Evergrande is the most indebted property company on the planet, with some US$300 billion (£237 billion) in liabilities on its books. Its woes started in 2021, when China's communist party imposed stricter leverage requirements as part of its ‘Three Red Lines’ rule, thus limiting Evergrade’s access to funding. Since the vast majority of Evergrande’s portfolio consists of incomplete developments, this has led to indefinite delays of its past vast portfolio of residential and commercial developments across China.
Evergrande has faced protests from existing customers and a withdrawal of demand due to fears of their houses never being completed.Evergrande’s woes are a symptom is a wider crisis in China’s massive real estate market.
Following decades of substantial growth in property prices, China is awash with incomplete developments left to crumble after speculative property investments turned sour and construction ground to a halt.

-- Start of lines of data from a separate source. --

(** * Voice-effects pipeline: a shallow embedding and its properties

    The development follows the Python sources
      - [backend/app/services/voice_effects.py]   (class [VoiceEffectsProcessor])
      - [backend/app/api/voice_effects.py]        (endpoint [apply_voice_effects])
      - [backend/app/utils/audio_processing.py]   (class [AudioProcessor])
      - [backend/app/utils/audio_processing_windows.py]
                                                  (class [WindowsAudioProcessor])

    Conventions of the embedding.
      - A one-dimensional numpy array of samples is a [list R]: arithmetic on
        samples is exact real arithmetic, the last-bit rounding of a sample is
        not part of the model.
      - Where a float fixes a count or an index, its rounding is modelled: a
        product handed to [int()] is the binary64 product [fmul], and the
        decoded integers pass through [float32] as [astype(np.float32)] has
        them.  Overflow to infinity is not modelled.
      - [np.round] is applied to exact samples: on a tie the float of the
        code may lie on either side, so the statements on quantized samples
        give the grid and the distance to it, not the side of a tie.
      - A Python exception is a value [Exception msg context], the message
        and the [__context__]; a call that may raise returns a [result];
        [try: ... except Exception: ...] is a match on it.
      - Logging has no effect on any returned value and is left out.
      - The [effects] dictionary is a [gmap string pyval].
      - Calls into librosa, pydub, soundfile and the file system are the
        fields of the class [Libraries]. *)

From Stdlib Require Import Reals Lra Lia ZArith List String.
From stdpp Require Import gmap strings.
Import ListNotations.
Open Scope R_scope.

(** ** Exceptions and results *)

(** [context] is [__context__]: the exception that was being handled when
    this one was raised. *)
#[local] Unset Elimination Schemes.
Inductive exn : Type := Exception (msg : string) (context : option exn).
#[local] Set Elimination Schemes.

Definition str (e : exn) : string := let 'Exception m _ := e in m.

(** The exception [e] once it is raised while [handled] is being handled:
    Python sets [__context__] as the exception is raised, so [handled] comes
    at the end of the chain of contexts that [e] has of its own. *)
Fixpoint raised_during (handled e : exn) : exn :=
  match e with
  | Exception m None => Exception m (Some handled)
  | Exception m (Some c) => Exception m (Some (raised_during handled c))
  end.

Inductive result (A : Type) : Type :=
| Ok (a : A)
| Raise (e : exn).
Arguments Ok {A} a.
Arguments Raise {A} e.

Definition bind {A B : Type} (r : result A) (k : A -> result B) : result B :=
  match r with
  | Ok a => k a
  | Raise e => Raise e
  end.

(** [try: return body  except Exception: return fallback] *)
Definition try_except {A : Type} (body : result A) (fallback : A) : A :=
  match body with
  | Ok a => a
  | Raise _ => fallback
  end.

(** ** Python and numpy primitives used by the sources *)

(** [int(x)] on a float: truncation toward zero. *)
Definition py_int (x : R) : Z :=
  if Rle_dec 0 x then Zfloor x else (- Zfloor (- x))%Z.

(** [round(x)] and [np.round(x)]: nearest integer, ties to the even one. *)
Definition py_round (x : R) : Z :=
  let f := Zfloor x in
  if Rlt_dec (x - IZR f) (1 / 2) then f
  else if Rlt_dec (1 / 2) (x - IZR f) then (f + 1)%Z
  else if Z.even f then f else (f + 1)%Z.

Definition np_round (a : list R) : list R := map (fun x => IZR (py_round x)) a.

(** The binade of [x]: the least [e'] from [e] on with [|x| < 2^(e'+1)], the
    search ending after [n] steps. *)
Fixpoint binade (n : nat) (e : Z) (x : R) : Z :=
  match n with
  | O => e
  | S n' => if Rlt_dec (Rabs x) (powerRZ 2 (e + 1)) then e else binade n' (e + 1) x
  end.

(** Rounding to the nearest IEEE float with [p] bits of precision and least
    normal exponent [emin], ties to the even significand; below [2^emin] the
    grid is that of the subnormals. *)
Definition round_float (p emin : Z) (binades : nat) (x : R) : R :=
  let e := binade binades emin x in
  IZR (py_round (x * powerRZ 2 (p - 1 - e))) * powerRZ 2 (e - (p - 1)).

(** The Python float (binary64) nearest to [x]: what a literal, a form field
    or an [int] becomes when it enters float arithmetic. *)
Definition float64 : R -> R := round_float 53 (-1022) 2045.

(** [np.float32(x)], [a.astype(np.float32)] *)
Definition float32 : R -> R := round_float 24 (-126) 253.

(** [x * y] on Python floats. *)
Definition fmul (x y : R) : R := float64 (float64 x * float64 y).

(** [np.sign] *)
Definition np_sign (x : R) : R :=
  if Rlt_dec x 0 then -1 else if Rlt_dec 0 x then 1 else 0.

(** A slice bound [i] of Python, resolved against a sequence of length [n]:
    negative bounds count from the end, and the result is clipped to [0..n]. *)
Definition slice_bound (n : nat) (i : Z) : nat :=
  if (i <? 0)%Z then Z.to_nat (Z.max 0 (i + Z.of_nat n))
  else Nat.min n (Z.to_nat i).

(** [a[i:]] *)
Definition slice_from {A : Type} (a : list A) (i : Z) : list A :=
  skipn (slice_bound (length a) i) a.

(** [a[:j]] *)
Definition slice_upto {A : Type} (a : list A) (j : Z) : list A :=
  firstn (slice_bound (length a) j) a.

(** [dst[i:] = src] on numpy arrays: [src] must have the length of the slice,
    or length one (it is then broadcast); otherwise numpy raises ValueError. *)
Definition set_slice_from (dst : list R) (i : Z) (src : list R) : result (list R) :=
  let k := slice_bound (length dst) i in
  let m := (length dst - k)%nat in
  if Nat.eqb (length src) m then Ok (firstn k dst ++ src)
  else match src with
       | [x] => Ok (firstn k dst ++ repeat x m)
       | _ => Raise (Exception "could not broadcast input array" None)
       end.

(** [np.zeros_like(a)] *)
Definition zeros_like (a : list R) : list R := repeat 0 (length a).

(** [a + b] for two arrays of one shape. *)
Definition np_add (a b : list R) : list R := zip_with Rplus a b.

(** [a * c] for an array and a scalar. *)
Definition np_scale (a : list R) (c : R) : list R := map (fun x => x * c) a.

(** [np.max(a)]: raises ValueError on an empty array. *)
Definition np_max (a : list R) : result R :=
  match a with
  | [] => Raise (Exception "zero-size array to reduction operation maximum which has no identity" None)
  | x :: xs => Ok (fold_left Rmax xs x)
  end.

(** [np.abs(a)] *)
Definition np_abs (a : list R) : list R := map Rabs a.

(** ** Values of the [effects] dictionary *)

Inductive pyval : Type :=
| PyFloat (x : R)
| PyBool (b : bool).

(** The number a value stands for in arithmetic ([True] is 1, [False] is 0). *)
Definition py_float (v : pyval) : R :=
  match v with
  | PyFloat x => x
  | PyBool true => 1
  | PyBool false => 0
  end.

(** Truth value of [v] in [if v]. *)
Definition truthy (v : pyval) : bool :=
  match v with
  | PyFloat x => if Req_dec_T x 0 then false else true
  | PyBool b => b
  end.

(** [v != c] for a numeric constant [c]. *)
Definition py_ne (v : pyval) (c : R) : bool :=
  if Req_dec_T (py_float v) c then false else true.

The BBC estimates that Evergrande had up to 1.5 million unfinished homes in its portfolio in September 2021, when China’s real estate crisis was beginning to attract international attention. Comprising more than a quarter of gross domestic product (GDP), China’s property market is one of the world’s largest asset classes and is considered a proxy for the country’s economy as a whole. Property is also intrinsically linked to individual wealth, comprising a remarkable 70% of household wealth.
So it came as a major concern when China’s other major property developer Country Garden missed a $15 million interest call on its debts in August. The group is now considered in default on its overseas bonds.
As hundreds of thousands of properties across China remain unfinished, would-be homeowners have seen their life savings trapped in deposits for houses they may never see the inside of.